Search the data for the string "accepts" and gather each line it is in.

Stored items >>
┌──

Definition parseDeviceResponse (data : string) : result why Document :=
  match decode_map data with
  | None => Err (Text "cbor")
  | Some resp =>
      match cget "documents" resp with
      | None => Err (Text "no documents field")
      | Some (CArr (first :: _)) =>
          match as_map first with
          | None => Err (Text "invalid document entry")
          | Some docMap =>
              match get_map "issuerSigned" docMap with
              | None => Err (Text "no issuerSigned in document")
              | Some issuerSigned =>
                  match cbor_encode (CMap issuerSigned) with
                  | None => Err (Text "cbor")
                  | Some issuerBytes => let? doc := parseIssuerSigned issuerBytes in Ok (with_response data resp docMap doc)
                  end
              end
          end
      | Some _ => Err (Text "empty documents array")
      end
  end.

Definition mdoc_Parse (raw : string) : result why Document :=
  match DecodeHexOrBase64URL (trim_space raw) with
  | None => Err (Text "decoding input: %w")
  | Some data => match parseDeviceResponse data with Ok doc => Ok doc | Err _ => parseIssuerSigned data end
  end.

(** The status of the MSO in the shape of a JWT status claim. *)
Definition StatusClaims (doc : Document) : object :=
  match ia ← doc_IssuerAuth doc; mso ← ia_MSO ia; mso_Status mso with
  | Some st => [("status", VObj st)]
  | None => []
  end.
End parser.

(** ** verifier.go *)

Class Cose (pki : Pki) := {
  (** [Sign1Message.UnmarshalCBOR] accepts the message *)
  sign1_parses : string -> bool;
  (** [cose.NewVerifier] accepts the key for the algorithm *)
  verifier_for : string -> @crypto_PublicKey pki -> bool;
  (** [msg.Verify(nil, verifier)] *)
  sign1_verifies : string -> string -> @crypto_PublicKey pki -> bool;
  (** the public key of a COSE_Key: its curve when it is an EC2 key *)
  CoseKey : Type;
  cose_key : string -> result why CoseKey;
  cose_curve : CoseKey -> option string;
  (** an untagged COSE_Sign1 over a detached payload, with ES256 *)
  untagged_parses : string -> bool;
  es256_verifies : string -> string -> CoseKey -> bool }.

Record mdocVerifyResult := mkMdocResult {
  mr_SignatureValid : bool; mr_Expired : bool; mr_NotYetValid : bool; mr_Algorithm : string; mr_DocType : string;
  mr_Validity : option ValidityInfo; mr_Errors : list why; mr_Warnings : list why }.

Definition coseAlgName (id : Z) : string :=
  if id =? -7 then "ES256" else if id =? -35 then "ES384" else if id =? -36 then "ES512"
  else if id =? -37 then "PS256" else if id =? -257 then "RS256"
  else "unknown(" +:+ itoa id +:+ ")".

Definition coseAlgorithm (name : string) : bool := contains ["ES256"; "ES384"; "ES512"; "PS256"] name.

(** The algorithm label of the protected header. *)
Definition protected_alg (header : cbor_map) : string :=
  match List.find (fun kv => match kv.1 with CInt KInt64 1 => true | _ => false end) header with
  | Some (_, CInt KInt64 v) => coseAlgName v
  | Some (_, CInt KUint64 v) => coseAlgName (wrap64 v)
  | _ => ""
  end.

(** Why an issuer signature does not verify, in the order of the checks. *)
Definition signature_errors `{C : Cose} (ia : IssuerAuth) (key : crypto_PublicKey) : list why :=
  let alg := protected_alg (ProtectedHeader ia) in
  if (alg =? "")%string then [Text "cannot determine COSE algorithm from protected header"]
  else if negb (coseAlgorithm alg) then [Fmt "unsupported COSE algorithm: %s" [Text alg]]
  else if negb (sign1_parses (RawCOSE ia)) then [Text "parsing COSE_Sign1: %v"]
  else if negb (verifier_for alg key) then [Text "creating verifier: %v"]
  else if negb (sign1_verifies (RawCOSE ia) alg key) then [Text "signature verification failed: %v"]
  else [].

Definition missing_algorithm (mso : option MSO) : list why :=
  match mso with
  | Some m => if (DigestAlgorithm m =? "")%string
              then [Text "the MSO carries no digestAlgorithm, which ISO 18013-5 requires (assuming SHA-256)"] else []
  | None => []
  end.

Definition mdoc_Verify `{C : Cose} (now : time) (doc : Document) (key : crypto_PublicKey) : mdocVerifyResult :=
  match doc_IssuerAuth doc with
  | None => mkMdocResult false false false "" (DocType doc) None [Text "no issuerAuth found"] []
  | Some ia =>
      let vi := mso ← ia_MSO ia; mso_ValidityInfo mso in
      let errors := signature_errors ia key in
      mkMdocResult (match errors with [] => true | _ => false end)
        (match vi with Some vi => Expired (ValidUntil vi) now | None => false end)
        (match vi with Some vi => NotYet (ValidFrom vi) now | None => false end)
        (protected_alg (ProtectedHeader ia)) (DocType doc) vi errors (missing_algorithm (ia_MSO ia))
  end.

(** ** presentation.go *)

Definition DigestHasher `{Hash} (alg : string) : result why (string -> string) :=
  if (alg =? "")%string || (alg =? "SHA-256")%string then Ok sha256
  else if (alg =? "SHA-384")%string then Ok sha384
  else if (alg =? "SHA-512")%string then Ok sha512
  else Err (Fmt "unsupported digest algorithm %q" [Text alg]).

Definition check_item (hash : string -> string) (digests : gmap Z string) (item : IssuerSignedItem) : result why () :=
  let name := Text (item_ElementIdentifier item) in
  match digests !! item_DigestID item with
  | None => Err (Fmt "element %q has digest id %d, which the MSO does not list" [name; Text (itoa (item_DigestID item))])
  | Some want =>
      match item_RawCBOR item with
      | [] => Err (Fmt "element %q kept no encoded form to hash" [name])
      | raw => if (hash (string_of raw) =? want)%string then Ok ()
               else Err (Fmt "element %q does not match the digest the issuer signed" [name])
      end
  end.

(** The first error of a list of checks. *)
Fixpoint check_each {A} (f : A -> result why ()) (l : list A) : result why () :=
  match l with [] => Ok () | x :: l => let? _ := f x in check_each f l end.

Definition VerifyValueDigests `{Hash} (doc : Document) : result why () :=
  match ia ← doc_IssuerAuth doc; ia_MSO ia with
  | None => Err (Text "document carries no MSO to check digests against")
  | Some mso =>
      let? hash := DigestHasher (DigestAlgorithm mso) in
      match doc_NameSpaces doc with
      | [] => Err (Text "document discloses no elements")
      | nameSpaces =>
          check_each (fun ns =>
            match ValueDigests mso !! ns.1 with
            | None => Err (Fmt "the MSO carries no digests for namespace %q" [Text ns.1])
            | Some digests => check_each (check_item hash digests) ns.2
            end) nameSpaces
      end
  end.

└──

REPLY TO THE EXERCISE >>
  (** [Sign1Message.UnmarshalCBOR] accepts the message *)
  (** [cose.NewVerifier] accepts the key for the algorithm *)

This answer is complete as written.